**DIRECTIONS**
Every line from the one containing "Definition search_new : QualitySearchDirection" to the one containing "Definition with_reason s" in the records below, both included, must be set down exactly, and no other line.

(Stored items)

(* ===== verification/SchedulerRecords.v ===== *)
(** * The records of the scheduler

    The names of the entries of the store determine what they are, and every state the
    scheduler reads, makes or changes fits its widths, so that it can be read back. *)

From stdpp Require Import strings.
From S2P Require Import Prelude RustStr SchedRecord ScheduleCursor BudgetLedger SchedulerState Vocabulary RustNet CapturePolicy OperationRequest ControlProtocol JobJournal Effects Binary64 SchedulerCalls SchedulerStore SchedulerRuntime.
Local Open Scope string_scope.

(** ** Names *)

Lemma strip_suffix_append suffix s : strip_suffix suffix (s +:+ suffix) = Some s.
Proof.
  induction s as [| c s IH]; cbn -[String.eqb].
  - destruct suffix; cbn [strip_suffix]; by rewrite String.eqb_refl.
  - destruct (String.eqb_spec (String c (s +:+ suffix)) suffix) as [E | _]; [| by rewrite IH].
    apply (f_equal String.length) in E. cbn in E. rewrite length_append in E. lia.
Qed.

Lemma strip_suffix_inv suffix s r : strip_suffix suffix s = Some r → s = r +:+ suffix.
Proof.
  revert r. induction s as [| c s IH]; intros r; cbn [strip_suffix].
  - destruct (String.eqb_spec "" suffix) as [<- | _]; [by intros [= <-] | done].
  - destruct (String.eqb_spec (String c s) suffix) as [<- | _]; [by intros [= <-] |].
    destruct (strip_suffix suffix s) as [q |]; [| done]. intros [= <-]. cbn. by rewrite (IH q).
Qed.

Lemma record_instance_name inst : record_instance (record_name STATE_PREFIX inst) STATE_PREFIX = Some inst.
Proof. unfold record_instance, record_name. rewrite strip_prefix_app. apply strip_suffix_append. Qed.

#[global] Arguments record_name : simpl never.

Lemma record_name_inj inst inst' : record_name STATE_PREFIX inst = record_name STATE_PREFIX inst' → inst = inst'.
Proof. intros H. pose proof (record_instance_name inst) as E. rewrite H, record_instance_name in E. congruence. Qed.

Lemma temp_not_record kind process sequence : record_instance (temp_name kind process sequence) STATE_PREFIX = None.
Proof. done. Qed.

Lemma show_decimal n : decimal_field (show n) = true.
Proof.
  unfold decimal_field. pose proof (show_digits n) as Hd. pose proof (show_nonempty n) as Hn.
  by rewrite Hd, Hn.
Qed.

Lemma split_on_append c a b : contains c a = false → split_on c (a +:+ String c b) = a :: split_on c b.
Proof.
  induction a as [| x a IH]; cbn [append split_on]; [by rewrite Ascii.eqb_refl |].
  rewrite contains_cons, (Ascii.eqb_sym c x). intros [-> Ha]%orb_false_iff. by rewrite IH.
Qed.
Lemma split_on_single c a : contains c a = false → split_on c a = [a].
Proof.
  induction a as [| x a IH]; cbn [split_on]; [done |].
  rewrite contains_cons, (Ascii.eqb_sym c x). intros [-> Ha]%orb_false_iff. by rewrite IH.
Qed.

Lemma temp_name_exact process sequence : is_exact_temp_name (temp_name "state" process sequence) = true.
Proof.
  unfold is_exact_temp_name, temp_name. rewrite strip_prefix_app. cbn [mbind option_bind].
  replace ("state" +:+ "." +:+ show process +:+ "." +:+ show sequence +:+ TEMP_SUFFIX)
    with (("state" +:+ String "." (show process +:+ String "." (show sequence))) +:+ TEMP_SUFFIX)
    by (by rewrite !append_assoc; cbn; rewrite !append_assoc).
  rewrite strip_suffix_append, split_on_append by done.
  rewrite split_on_append, split_on_single by (by apply show_contains). cbn [String.eqb Ascii.eqb].
  by rewrite !show_decimal.
Qed.

(** ** Widths *)

Definition event_typed (e : ledger_event) : Prop :=
  match e with Reserved _ _ _ _ auth bytes => fence_typed auth | _ => True end.

Lemma valid_ledger_typed l :
  ledger_validate l = Ok tt → is_u64 l.(sequence) → (∀ r, l.(reservation) = Some r → fence_typed r.(authority)) →
  ledger_typed l.
Proof.
  intros (_ & _ & _ & H1 & H2 & H3 & H4 & _ & _ & Hr)%ledger_validate_ok Hs Hf.
  assert (Hm : (MAX_EXACT_BYTES ≤ u64_max)%N) by done.
  split_and!; unfold is_u64; try done; try lia.
  intros r E. split; [| by apply Hf]. apply Hr in E as (Hv & _).
  unfold reservation_validate, validate_accounted_bytes in Hv. unbind. reflect_bools. unfold is_u64. lia.
Qed.

Lemma commit_typed next l u l' :
  commit next l = (Ok u, l') → (∀ r, next.(reservation) = Some r → fence_typed r.(authority)) → ledger_typed l'.
Proof. intros (-> & Hs & Hv)%commit_ok Hf. by apply valid_ledger_typed. Qed.

Lemma typed_fence l r : ledger_typed l → l.(reservation) = Some r → fence_typed r.(authority).
Proof. intros (_ & _ & _ & _ & _ & H) E. by apply H. Qed.

Lemma roll_typed d m l u l' : roll_period d m l = (Ok u, l') → ledger_typed l → ledger_typed l'.
Proof.
  unfold roll_period. intros H Ht. unbind.
  match goal with H : (if ?b then _ else _) _ = _ |- _ => destruct b end; [by unbind |].
  eapply commit_typed; [done |]. intros r E. apply (typed_fence l); [done |].
  by repeat case_match.
Qed.

Lemma apply_typed e l l' : ledger_apply e l = (Ok tt, l') → event_typed e → ledger_typed l → ledger_typed l'.
Proof.
  intros H He Ht. destruct e; cbn in H, He.
  - by eapply roll_typed.
  - unfold reconfigure_limits in H. unbind.
    match goal with H : roll_period _ _ _ = _ |- _ => apply roll_typed in H; [| done] end.
    match goal with H : (if ?b then _ else _) _ = _ |- _ => destruct b end; [by injection H as <- |].
    eapply commit_typed; [done |]. intros r E. by eapply (typed_fence a4).
  - unfold reserve in H. unbind. eapply commit_typed; [done |]. by intros r [= <-].
  - unfold settle in H. unbind. by eapply commit_typed.
  - unfold mark_accounting_unknown in H. unbind. eapply commit_typed; [done |].
    intros r E. by eapply typed_fence.
  - unfold acknowledge_accounting_unknown in H. unbind. subst. by eapply commit_typed.
Qed.

Lemma new_ledger_typed inst d m daily monthly l : ledger_new inst d m daily monthly = Ok l → ledger_typed l.
Proof.
  unfold ledger_new. intros H. unbind. destruct a. subst. apply valid_ledger_typed; [done | by vm_compute | done].
Qed.

Lemma failure_typed f c u c' : record_failure f c = (Ok u, c') → fence_typed f → cursor_typed c → cursor_typed c'.
Proof. intros (_ & _ & -> & Hs & _)%record_failure_ok Hf (_ & H1 & H2 & _). split_and!; cbn; try done. by intros ? [= <-]. Qed.

Lemma success_typed i d t c u c' : record_success i d t c = (Ok u, c') → is_u64 t → cursor_typed c → cursor_typed c'.
Proof. intros (_ & _ & _ & -> & Hs & _)%record_success_ok Ht (_ & H1 & _). split_and!; cbn; try done. by intros ? [= <-]. Qed.

Lemma new_cursor_typed inst due c : cursor_new inst due = Ok c → is_u64 due → cursor_typed c.
Proof. unfold cursor_new. intros H Hd. unbind. by subst. Qed.

Lemma due_typed c interval due : due_unix_s c interval = Ok due → cursor_typed c → is_u64 due.
Proof.
  intros [_ H]%due_unix_s_ok (_ & Hi & Hl & _). destruct (last_success_unix_s c) as [last |]; [| by subst].
  destruct H as [Hs ->]. unfold is_u64 in *. lia.
Qed.

Lemma from_utf8_valid text e t : from_utf8 text e = Ok t → utf8_valid t = true.
Proof. unfold from_utf8. intros H. unbind. subst. by reflect_bools. Qed.

Lemma new_state_fields c b s :
  state_new c b = Ok s → s = {| cursor := c; budget := b; operator_warning := None |}.
Proof. unfold state_new. intros H. by unbind. Qed.

Lemma decoded_typed usize_max text s : state_decode usize_max text = Ok s → state_typed s.
Proof.
  unfold state_decode. intros H. unbind. subst.
  match goal with H : state_decode_payload _ _ _ _ _ = _ |- _ => rename H into Hp end.
  unfold state_decode_payload in Hp. unbind.
  destruct (split_at _ _) as [c_text remainder]. destruct (split_at _ remainder) as [b_text w]. unbind.
  subst. repeat match goal with H : state_new _ _ = _ |- _ => apply new_state_fields in H; subst end. cbn.
  split_and!; cbn.
  - by eapply cursor_decode_canonical.
  - by eapply ledger_decode_canonical.
  - intros v E. subst. destruct (String.eqb w ""); [done |].
    match goal with H : (from_utf8 w _ ≫= _) = _ |- _ => apply bind_ok_inv in H as (v' & Hv & H) end.
    simplify_eq. by eapply from_utf8_valid.
Qed.
(* ===== verification/QualitySearch.v ===== *)
(** * The search for a rate with an acceptable latency

    [QualitySearchDirection] of [transport_quality.rs]: under high load with a confirmed
    excess of latency the rate is lowered step by step; a step that does not help ends the
    search, which then asks for the best rate it has seen and pauses. *)

From S2P Require Import Prelude Binary64 StdTime.

Local Open Scope N_scope.

Record QualitySearchPolicy := {
  target_delay_ms : f64;
  floor_kbps : f64;
  max_steps : N;
  observe_duration : N;
  qs_cooldown : N;
}.

Record QualitySearchUpdate := {
  requested_rate_kbps : option f64;
  qu_limited : bool;
  qu_reason : string;
}.

Record QualitySearchDirection := {
  steps : N;
  start_rate_kbps : option f64;
  start_delta_ms : option f64;
  best_rate_kbps : option f64;
  best_delta_ms : option f64;
  previous_rate_kbps : option f64;
  previous_delta_ms : option f64;
  last_step_at : option N;
  cooldown_until : option N;
  limited : bool;
  last_reason : string;
}.

Definition search_new : QualitySearchDirection :=
  {| steps := 0; start_rate_kbps := None; start_delta_ms := None; best_rate_kbps := None;
     best_delta_ms := None; previous_rate_kbps := None; previous_delta_ms := None;
     last_step_at := None; cooldown_until := None; limited := false; last_reason := "learning" |}.

Section operations.
Implicit Types s : QualitySearchDirection.

(** Everything but [last_reason] is as new. *)
Definition reset_episode s : QualitySearchDirection :=
  {| steps := 0; start_rate_kbps := None; start_delta_ms := None; best_rate_kbps := None;
     best_delta_ms := None; previous_rate_kbps := None; previous_delta_ms := None;
     last_step_at := None; cooldown_until := None; limited := false;
     last_reason := s.(last_reason) |}.

(** [self.last_reason = reason]. *)
Definition with_reason s (reason : string) : QualitySearchDirection :=
  {| steps := s.(steps); start_rate_kbps := s.(start_rate_kbps); start_delta_ms := s.(start_delta_ms);
     best_rate_kbps := s.(best_rate_kbps); best_delta_ms := s.(best_delta_ms);
     previous_rate_kbps := s.(previous_rate_kbps); previous_delta_ms := s.(previous_delta_ms);
     last_step_at := s.(last_step_at); cooldown_until := s.(cooldown_until);
     limited := s.(limited); last_reason := reason |}.

(** The starting point of an episode is also its best candidate. *)
Definition with_start s (rate delta : f64) : QualitySearchDirection :=
  {| steps := s.(steps); start_rate_kbps := Some rate; start_delta_ms := Some delta;
     best_rate_kbps := Some rate; best_delta_ms := Some delta;
     previous_rate_kbps := s.(previous_rate_kbps); previous_delta_ms := s.(previous_delta_ms);
     last_step_at := s.(last_step_at); cooldown_until := s.(cooldown_until);
     limited := s.(limited); last_reason := s.(last_reason) |}.

Definition with_best s (rate delta : f64) : QualitySearchDirection :=
  {| steps := s.(steps); start_rate_kbps := s.(start_rate_kbps); start_delta_ms := s.(start_delta_ms);
     best_rate_kbps := Some rate; best_delta_ms := Some delta;
     previous_rate_kbps := s.(previous_rate_kbps); previous_delta_ms := s.(previous_delta_ms);
     last_step_at := s.(last_step_at); cooldown_until := s.(cooldown_until);
     limited := s.(limited); last_reason := s.(last_reason) |}.

Definition note_candidate s (rate delta : f64) : QualitySearchDirection :=
  let replace := match s.(best_delta_ms) with
    | Some best => f64_ltb (f64_add delta f64_one) best | None => true end in
  if replace then with_best s rate delta else s.

(** [unwrap_or(f64::INFINITY)]. *)
Definition f64_infinity : f64 := SpecFloat.S754_infinity false.

Definition fallback_rate s : f64 :=
  let start_rate := default f64_one s.(start_rate_kbps) in
  let start_delta := default f64_infinity s.(start_delta_ms) in
  let best_rate := default start_rate s.(best_rate_kbps) in
  let best_delta := default start_delta s.(best_delta_ms) in
  let meaningful := f64_leb (f64_of_N 30) (f64_sub start_delta best_delta)
    || (f64_ltb f64_zero start_delta && f64_leb best_delta (f64_mul start_delta (f64_lit 75 100))) in
  if meaningful then best_rate else start_rate.

Definition limit s (now cooldown : N) (requested : option f64) (reason : string) :
    QualitySearchUpdate * QualitySearchDirection :=
  ({| requested_rate_kbps := requested; qu_limited := true; qu_reason := reason |},
   {| steps := s.(steps); start_rate_kbps := s.(start_rate_kbps); start_delta_ms := s.(start_delta_ms);
      best_rate_kbps := s.(best_rate_kbps); best_delta_ms := s.(best_delta_ms);
      previous_rate_kbps := s.(previous_rate_kbps); previous_delta_ms := s.(previous_delta_ms);
      last_step_at := s.(last_step_at); cooldown_until := Some (now + cooldown);
      limited := true; last_reason := reason |}).

Definition no_change s (reason : string) : QualitySearchUpdate * QualitySearchDirection :=
  ({| requested_rate_kbps := None; qu_limited := s.(limited); qu_reason := reason |}, s).

Definition causal_state s : string :=
  if bool_decide (s.(last_reason) = "candidate_no_meaningful_gain")
     || bool_decide (s.(last_reason) = "candidate_worsened_latency") then "no_cake_effect"
  else if bool_decide (s.(last_reason) = "target_met") then "controlled"
  else if bool_decide (s.(last_reason) = "transport_latency_backoff")
          || bool_decide (s.(last_reason) = "observing_candidate") then "evaluating"
  else "unknown".

Definition no_cake_effect s : option bool :=
  if bool_decide (causal_state s = "no_cake_effect") then Some true
  else if bool_decide (causal_state s = "controlled") then Some false
  else None.

(** *** One observation *)

Section observe.
Context (now : N) (rate delta : f64) (policy : QualitySearchPolicy).

(** A step down: [(target / delta).max(0.0).sqrt().clamp(0.70, 0.97)] of the rate, not below the
    floor. *)
Definition backoff_candidate : f64 :=
  let factor := f64_clamp (f64_sqrt (f64_max (f64_div policy.(target_delay_ms) delta) f64_zero))
                  (f64_lit 70 100) (f64_lit 97 100) in
  f64_max (f64_mul rate factor) policy.(floor_kbps).

Definition step_down s : QualitySearchUpdate * QualitySearchDirection :=
  if f64_leb rate (f64_mul policy.(floor_kbps) (f64_lit 101 100)) then
    limit s now policy.(qs_cooldown) (Some (fallback_rate s)) "target_unreachable_above_throughput_floor"
  else if policy.(max_steps) <=? s.(steps) then
    limit s now policy.(qs_cooldown) (Some (fallback_rate s)) "quality_search_step_limit"
  else
    ({| requested_rate_kbps := Some backoff_candidate; qu_limited := false;
        qu_reason := "transport_latency_backoff" |},
     {| steps := N.min 255 (s.(steps) + 1); start_rate_kbps := s.(start_rate_kbps);
        start_delta_ms := s.(start_delta_ms); best_rate_kbps := s.(best_rate_kbps);
        best_delta_ms := s.(best_delta_ms); previous_rate_kbps := Some rate;
        previous_delta_ms := Some delta; last_step_at := Some now;
        cooldown_until := s.(cooldown_until); limited := s.(limited);
        last_reason := "transport_latency_backoff" |}).

(** The judgement of the step before: it must have been observed long enough and have helped. *)
Definition judge_step s : QualitySearchUpdate * QualitySearchDirection :=
  match s.(last_step_at) with
  | None => step_down s
  | Some at_ =>
      if now - at_ <? policy.(observe_duration) then no_change s "observing_candidate"
      else
        let previous := default delta s.(previous_delta_ms) in
        if f64_leb (f64_of_N 10) (f64_sub previous delta) then step_down (note_candidate s rate delta)
        else limit s now policy.(qs_cooldown) (Some (fallback_rate s))
               (if f64_ltb (f64_add previous (f64_of_N 5)) delta then "candidate_worsened_latency"
                else "candidate_no_meaningful_gain")
  end.

(** An episode starts with the first excess of latency. *)
Definition begin_episode s : QualitySearchDirection :=
  match s.(start_rate_kbps) with None => with_start s rate delta | Some _ => s end.

Definition observe s (high_load : bool) : QualitySearchUpdate * QualitySearchDirection :=
  if negb high_load || negb (f64_is_finite delta) then no_change s "waiting_for_high_load"
  else if f64_ltb rate policy.(floor_kbps) then
    no_change (with_reason (reset_episode s) "icmp_rate_below_transport_floor")
      "icmp_rate_below_transport_floor"
  else if f64_leb delta policy.(target_delay_ms) then
    no_change (with_reason (reset_episode s) "target_met") "target_met"
  else if is_some_and (λ until, now <? until) s.(cooldown_until) then
    no_change s "quality_limited_cooldown"
  else
    let s := if is_some s.(cooldown_until) then reset_episode s else s in
    judge_step (begin_episode s).
End observe.
End operations.
(** The fields of [TransportProbeResult] that decide about the rates; [autotune_capture] is the
    request of a running Auto-Tune the probe was made for. *)
Record TransportProbeResult := {
  control_valid : bool;
  capture_interval_valid : option bool;
  tp_endpoint : string;
  dl_loaded : bool;
  ul_loaded : bool;
  tp_rating_phase : RatingPhase;
  autotune_capture : option Request;
  latency_ms : option f64;
  tp_error : option string;
  tp_route_identity : option string;
  tp_trusted : bool;
  raw_samples_ms : list f64;
}.

Definition direction_flags (p : RatingPhase) : bool * bool :=
  match p with
  | RatingIdle => (false, false)
  | RatingDownload => (true, false)
  | RatingUpload => (false, true)
  | RatingBidirectional => (true, true)
  end.

Definition transport_result_matches_route (result current : option string) : bool :=
  is_some result && bool_decide (result = current).

(** Old samples go; a direction without a confirmed excess starts over. *)
Definition expire_direction (now max_age : N) (d : Direction) : Direction :=
  let t := expire_loaded d.(quality).(transport_latency) now max_age in
  let q := with_latency t d.(quality) in
  with_quality (if is_some (confirmed_delta_ms t) then q
                else with_search search_new (with_bad_windows 0 q)) d.

Definition note_failure (error : string) (c : Controller) : Controller :=
  with_tracker (observe_failure c.(transport_latency_all) error) c.

(** The loads of the last status are those the probe was made under. *)
Definition controller_phase_valid (r : TransportProbeResult) (active_capture : option Request)
    (c : Controller) : bool :=
  match r.(autotune_capture) with
  | Some capture =>
      bool_decide (Some capture = active_capture)
      && bool_decide (r.(capture_interval_valid) = Some true) && r.(control_valid)
  | None =>
      r.(control_valid)
      && match c.(last_status) with
         | None => false
         | Some st =>
             Bool.eqb (f64_leb (high_load_pct (cfg c)) st.(st_dl_load_pct)) r.(dl_loaded)
             && Bool.eqb (f64_leb (high_load_pct (cfg c)) st.(st_ul_load_pct)) r.(ul_loaded)
         end
  end.

(** The excesses of latency a list of samples confirms: of both directions together, of the
    download and of the upload. The last confirmed one counts. *)
Record Confirmed := { co_all : option f64; co_dl : option f64; co_ul : option f64 }.

Definition later (x y : option f64) : option f64 := if is_some x then x else y.

Definition observe_latency (endpoint : string) (sample : f64) (loaded : bool) (now : N) (is_dl : bool)
    (c : Controller) : option f64 * Controller :=
  let '(delta, t) :=
    observe_success (direction is_dl c).(quality).(transport_latency) endpoint sample loaded now in
  (delta, on_direction is_dl (λ d, with_quality (with_latency t d.(quality)) d) c).

(** One sample of a probe; [flags] tells which directions it was loaded in. *)
Definition observe_sample (endpoint : string) (flags : bool * bool) (now : N) (acc : Confirmed * Controller)
    (sample : f64) : Confirmed * Controller :=
  let '(co, c) := acc in
  let loaded := flags.1 || flags.2 in
  let '(delta, t) := observe_success c.(transport_latency_all) endpoint sample loaded now in
  let c := with_tracker t c in
  let one := observe_latency endpoint sample loaded now in
  if negb loaded then
    ({| co_all := later delta co.(co_all); co_dl := co.(co_dl); co_ul := co.(co_ul) |},
     (one false (one true c).2).2)
  else
    let '(dl_delta, c) := if flags.1 then one true c else (None, c) in
    let '(ul_delta, c) := if flags.2 then one false c else (None, c) in
    ({| co_all := later delta co.(co_all); co_dl := later dl_delta co.(co_dl);
        co_ul := later ul_delta co.(co_ul) |}, c).

(** [usize::min(u8::MAX) as u8]. *)
Definition quality_policy (c : Config) (floor : f64) : result Fault QualitySearchPolicy :=
  observe ← duration_from_secs_f64 c.(quality_search_observe_s);
  cooldown ← duration_from_secs_f64 c.(quality_search_cooldown_s);
  Ok {| target_delay_ms := c.(quality_target_delay_ms); floor_kbps := floor;
        max_steps := N.min c.(quality_search_max_steps) 255; observe_duration := observe;
        qs_cooldown := cooldown |}.

(** Counts the consecutive windows above the target. *)
Definition count_bad (target : f64) (delta : option f64) (d : Direction) : Direction :=
  match delta with
  | None => d
  | Some delta =>
      with_quality (with_bad_windows
        (if f64_ltb target delta then N.min 255 (d.(quality).(transport_bad_windows) + 1) else 0)
        d.(quality)) d
  end.

(** The search of one direction sees the confirmed excess. *)
Definition search_direction (is_dl enabled : bool) (delta : option f64) (policy : QualitySearchPolicy)
    (now : N) (c : Controller) : option QualitySearchUpdate * Controller :=
  let d := direction is_dl c in
  match delta with
  | None => (None, c)
  | Some delta =>
      if enabled && adjusts is_dl (cfg c)
         && (f64_leb delta (cfg c).(quality_target_delay_ms) || (2 <=? d.(quality).(transport_bad_windows)))
      then
        let '(u, s) := QualitySearch.observe now d.(shaper) delta policy d.(quality).(quality_search) true in
        (Some u, on_direction is_dl (λ d, with_quality (with_search s d.(quality)) d) c)
      else (None, c)
  end.

Definition requested (is_dl : bool) (u : option QualitySearchUpdate) (c : Controller) : option f64 :=
  rate ← u ≫= requested_rate_kbps;
  if adjusts is_dl (cfg c) then Some rate else None.

(** The part of [on_transport_probe] after the confirmed excesses are known. *)
Definition request_rates (co : Confirmed) (now : N) : Ctl unit :=
  _ ← update (λ c : Controller,
        on_direction false (count_bad (cfg c).(quality_target_delay_ms) co.(co_ul))
          (on_direction true (count_bad (cfg c).(quality_target_delay_ms) co.(co_dl)) c));
  c ← self;
  dl_policy ← lift_m (quality_policy (cfg c) c.(dl).(quality).(throughput_floor_kbps));
  ul_policy ← lift_m (quality_policy (cfg c) c.(ul).(quality).(throughput_floor_kbps));
  let enabled := (cfg c).(transport_controller_enabled) && negb (runtime_rate_control_suspended c) in
  let '(dl_update, c) := search_direction true enabled co.(co_dl) dl_policy now c in
  let '(ul_update, c) := search_direction false enabled co.(co_ul) ul_policy now c in
  let dl_rate := requested true dl_update c in
  let ul_rate := requested false ul_update c in
  let set (rate : option f64) d := match rate with Some rate => with_shaper rate d | None => d end in
  _ ← update (λ _, on_direction false (set ul_rate) (on_direction true (set dl_rate) c));
  if is_some dl_rate || is_some ul_rate
  then _ ← update clamp_rates; apply_shapers
  else mret tt.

**RESULT OF THE EXERCISE**
Definition search_new : QualitySearchDirection :=
  {| steps := 0; start_rate_kbps := None; start_delta_ms := None; best_rate_kbps := None;
     best_delta_ms := None; previous_rate_kbps := None; previous_delta_ms := None;
     last_step_at := None; cooldown_until := None; limited := false; last_reason := "learning" |}.

Section operations.
Implicit Types s : QualitySearchDirection.

(** Everything but [last_reason] is as new. *)
Definition reset_episode s : QualitySearchDirection :=
  {| steps := 0; start_rate_kbps := None; start_delta_ms := None; best_rate_kbps := None;
     best_delta_ms := None; previous_rate_kbps := None; previous_delta_ms := None;
     last_step_at := None; cooldown_until := None; limited := false;
     last_reason := s.(last_reason) |}.

(** [self.last_reason = reason]. *)
Definition with_reason s (reason : string) : QualitySearchDirection :=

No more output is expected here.